Formas de infección viral
Las infecciones por virus suelen curar de modo espontáneo. A veces, sin embargo, el virus persiste por períodos prolongados en el huésped. La interacción prolongada entre virus y huésped puede tomar diversas formas. Se llaman infecciones persistentes aquéllas en las que el virus se puede identificar de manera sostenida; se manifestarán síntomas clínicos leves o no los habrá. Las infecciones latentes son aquéllas en las que el virus persiste en forma oculta o críptica La mayor parte del tiempo. Habré crisis intermitentes de enfermedad clínica, y durante las reactivaciones podrá recuperarse el virus. Las infecciones por virus lentos tienen un prolongado período de incubación, que dura meses o años, durante el cual el virus sigue multiplicándose. No suelen manifestarse síntomas clínicos durante su larga incubación. La infección no manifiesta o subclínica se refiere a las numerosas infecciones que no dan signos patentes de su presencia a nivel del huésped y el parásito.
Las infecciones persistentes se producen con diversos virus de animales, y en ciertos casos la persistencia depende de la edad del huésped cuando se infectó. En el hombre, por ejemplo, las infecciones por virus de la rubéola y citomegalovirus adquiridas durante la vida intrauterina, dan por resultado de manera característica una persistencia viral que tiene duración limitada, probablemente gracias al desarrollo de la capacidad inmunológica para reaccionar contra la infección conforme el lactante madura. A menudo, los lactantes infectados por virus de la hepatitis B, quedan así de manera persistente (portadores crónicos); la mayor parte de los portadores son asintomáticos. Se ha demostrado en estudios efectuados en animales que, en caso de infección persistente, la población de virus suele experimentar muchos cambios genéticos y antigénicos.
Los herpesvirus producen de manera típica infecciones latentes. Los virus del herpes simple entran en los ganglios sensoriales y persisten en ellos en estado no infeccioso, fenómeno que no ha podido aclararse aún a nivel molecular. Puede haber reactivaciones periódicas durante las cuales aparecen lesiones que contienen virus infecciosos en sitios periféricos (por ejemplo, vesículas febriles). EL virus de la varicela (varicela zóster) también se vuelve latente en los ganglios sensoriales.
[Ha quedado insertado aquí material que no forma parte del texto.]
Definition check_file (where_ : string) (fi : nat * value) : res exn unit :=
  let file_where := where_ +:+ ".files[" +:+ pretty fi.1 +:+ "]" in
  match fi.2 with
  | VDict d =>
      _ ← demand (Artifacts.filled_text (value_get "name" d)) (file_where +:+ ".name must be a non-empty string");
      _ ← demand (Artifacts.filled_text (Artifacts.file_uri d)) (file_where +:+ ".uri must be a non-empty string");
      _ ← for_each (demand_text file_where d) [("name", 255); ("uri", 2048); ("path", 2048); ("media_type", 127); ("sha256", 128)]%nat;
      demand (Artifacts.opt_natural (value_get "byte_size" d)) (file_where +:+ ".byte_size must be a non-negative integer")
  | _ => Err (refused (file_where +:+ " must be an object"))
  end.

(** The artifact as its validation leaves it. *)
Definition check_artifact (context : string) (ia : nat * value) : res exn value :=
  let where_ := context +:+ ".artifacts[" +:+ pretty ia.1 +:+ "]" in
  match ia.2 with
  | VDict d =>
      _ ← demand (_valid_artifact_key (value_get "kind" d)) (where_ +:+ ".kind is invalid");
      d ← match Artifacts.validate_artifact_descriptor (vocabulary env) artifact_types plugin_formats redact_name public_metadata
                  (context +:+ ".artifacts") ia.1 (VDict d) with
          | Ok d => Ok d
          | Err e => Err (refused (err_detail e))
          end;
      _ ← for_each (λ key, demand (match value_get key d with VNone => true | v => _valid_artifact_key v end)
                              (where_ +:+ "." +:+ key +:+ " is invalid")) ["artifact_format"; "datatype"];
      _ ← for_each (demand_text where_ d) [("name", 255); ("uri", 2048); ("media_type", 127); ("sha256", 128)]%nat;
      _ ← demand (Artifacts.opt_positive (value_get "schema_version" d)) (where_ +:+ ".schema_version must be a positive integer");
      _ ← demand (Artifacts.opt_natural (value_get "byte_size" d)) (where_ +:+ ".byte_size must be a non-negative integer");
      _ ← for_each (λ key, demand (Artifacts.opt_dict (value_get key d)) (where_ +:+ "." +:+ key +:+ " must be an object when present"))
            ["summary"; "metadata"; "producer"];
      _ ← match value_get "files" d with
          | VNone => Ok tt
          | VList files => for_each (check_file where_) (Artifacts.enumerate files)
          | _ => Err (refused (where_ +:+ ".files must be a list"))
          end;
      Ok (VDict d)
  | _ => Err (refused (where_ +:+ " must be an object"))
  end.

(** [f] on each item, in order. *)
Fixpoint map_items {A B} (f : A → res exn B) (l : list A) : res exn (list B) :=
  match l with [] => Ok [] | x :: l => y ← f x; ys ← map_items f l; Ok (y :: ys) end.

Definition _validate_radiance_artifacts (artifacts : value) (context : string) : res exn value :=
  match artifacts with
  | VNone => Ok VNone
  | VList l => items ← map_items (check_artifact context) (Artifacts.enumerate l); Ok (VList items)
  | _ => Err (refused (context +:+ " artifacts must be a list"))
  end.

Definition check_evaluation (ii : nat * value) : res exn value :=
  match ii.2 with
  | VDict d =>
      match dict_get "artifacts" d with
      | Some a => a ← _validate_radiance_artifacts a ("outputs.evaluations[" +:+ pretty ii.1 +:+ "]"); Ok (VDict (dict_set "artifacts" a d))
      | None => Ok (VDict d)
      end
  | v => Ok v
  end.

(** The outputs as their validation leaves them. *)
Definition _validate_train_evaluation_artifacts (outputs : dict value) : res exn (dict value) :=
  match value_get "evaluations" outputs with
  | VNone => Ok outputs
  | VList l => items ← map_items check_evaluation (Artifacts.enumerate l); Ok (dict_set "evaluations" (VList items) outputs)
  | _ => Err (refused "outputs.evaluations must be a list")
  end.

(** An item with metrics. *)
Definition metrics_item (v : value) : option (dict value) :=
  match v with VDict d => if is_dict (value_get "metrics" d) then Some d else None | _ => None end.

Definition evaluations_of (outputs : dict value) : list value :=
  match value_get "evaluations" outputs with VList l => l | _ => [] end.

Definition _has_metric_evaluation (outputs : dict value) : bool :=
  existsb (λ v, match metrics_item v with Some _ => true | None => false end) (evaluations_of outputs).

(** Items with metrics and their places. *)
Definition metric_items (l : list value) : list (nat * dict value) :=
  omap (λ iv, (iv.1,.) <$> metrics_item iv.2) (Artifacts.enumerate l).

Definition names_evaluation (evaluation_id : string) (d : dict value) : bool :=
  match value_get "evaluation_id" d with VStr s => bool_decide (s = evaluation_id) | _ => false end.

(** The item that stands for the evaluation: one that names it, else the only one with
    metrics unless it names another. *)
Definition select_item (evaluation_id : string) (l : list value) : option (nat * dict value) :=
  match head (filter (λ id, names_evaluation evaluation_id id.2 = true) (metric_items l)) with
  | Some x => Some x
  | None =>
      match metric_items l with
      | [(i, d)] =>
          match filled_str (value_get "evaluation_id" d) with
          | None => Some (i, d)
          | Some s => if decide (s = evaluation_id) then Some (i, d) else None
          end
      | _ => None
      end
  end.

(** Whether another item may stay beside the selected one. *)
Definition tolerated (evaluation_id : string) (v : value) : bool :=
  match metrics_item v, v with
  | Some _, _ => false
  | None, VDict d =>
      negb (names_evaluation evaluation_id d) || forallb (λ k, bool_decide (k ∈ ["evaluation_id"; "radiance_field_id"])) (dict_keys d)
  | None, _ => true
  end.

Definition others (i : nat) (l : list value) : list value := (λ jv : nat * value, jv.2) <$> filter (λ jv, jv.1 ≠ i) (Artifacts.enumerate l).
Son raras las recurrencias, ocurren muchos años después, y por lo general siguen la distribución de un nervio periférico (herpes zóster o zona). Hay otros miembros de la familia de los herpesvirus que establecen también infecciones latentes, entre ellos el citomegalovirus y el virus de Epstein-Barr. Todos ellos pueden reactivarse por inmunosupresión. Por lo tanto, las infecciones por herpesvirus reactivados pueden ser una grave complicación para las personas que reciben tratamiento inmunosupresor.
Las encefalopatías espongiformes constituyen un grupo de infecciones crónicas, progresivas y mortales del sistema nervioso central producidas por agentes proteináceos no clasificados y transmisibles, en los cuales no se ha podido demostrar, hasta ahora, que contengan algún ácido nucleico. El mejor ejemplo de este tipo de infección por "virus lento" es el scrapie en las ovejas. Los ejemplos en el hombre son el kuru y la enfermedad de Creutzfeldt-Jakob. Las enfermedades tienen períodos prolongados de incubación (meses a años). Cuando se desarrolla la alteración patológica, se restringe al sistema nervioso central. Los agentes no desencadenan reacciones inmunitarias ni inflamatorias en el huésped. No ha podido dilucidarse aún el mecanismo por el cual los desconcertantes agentes de este grupo inducen enfermedad.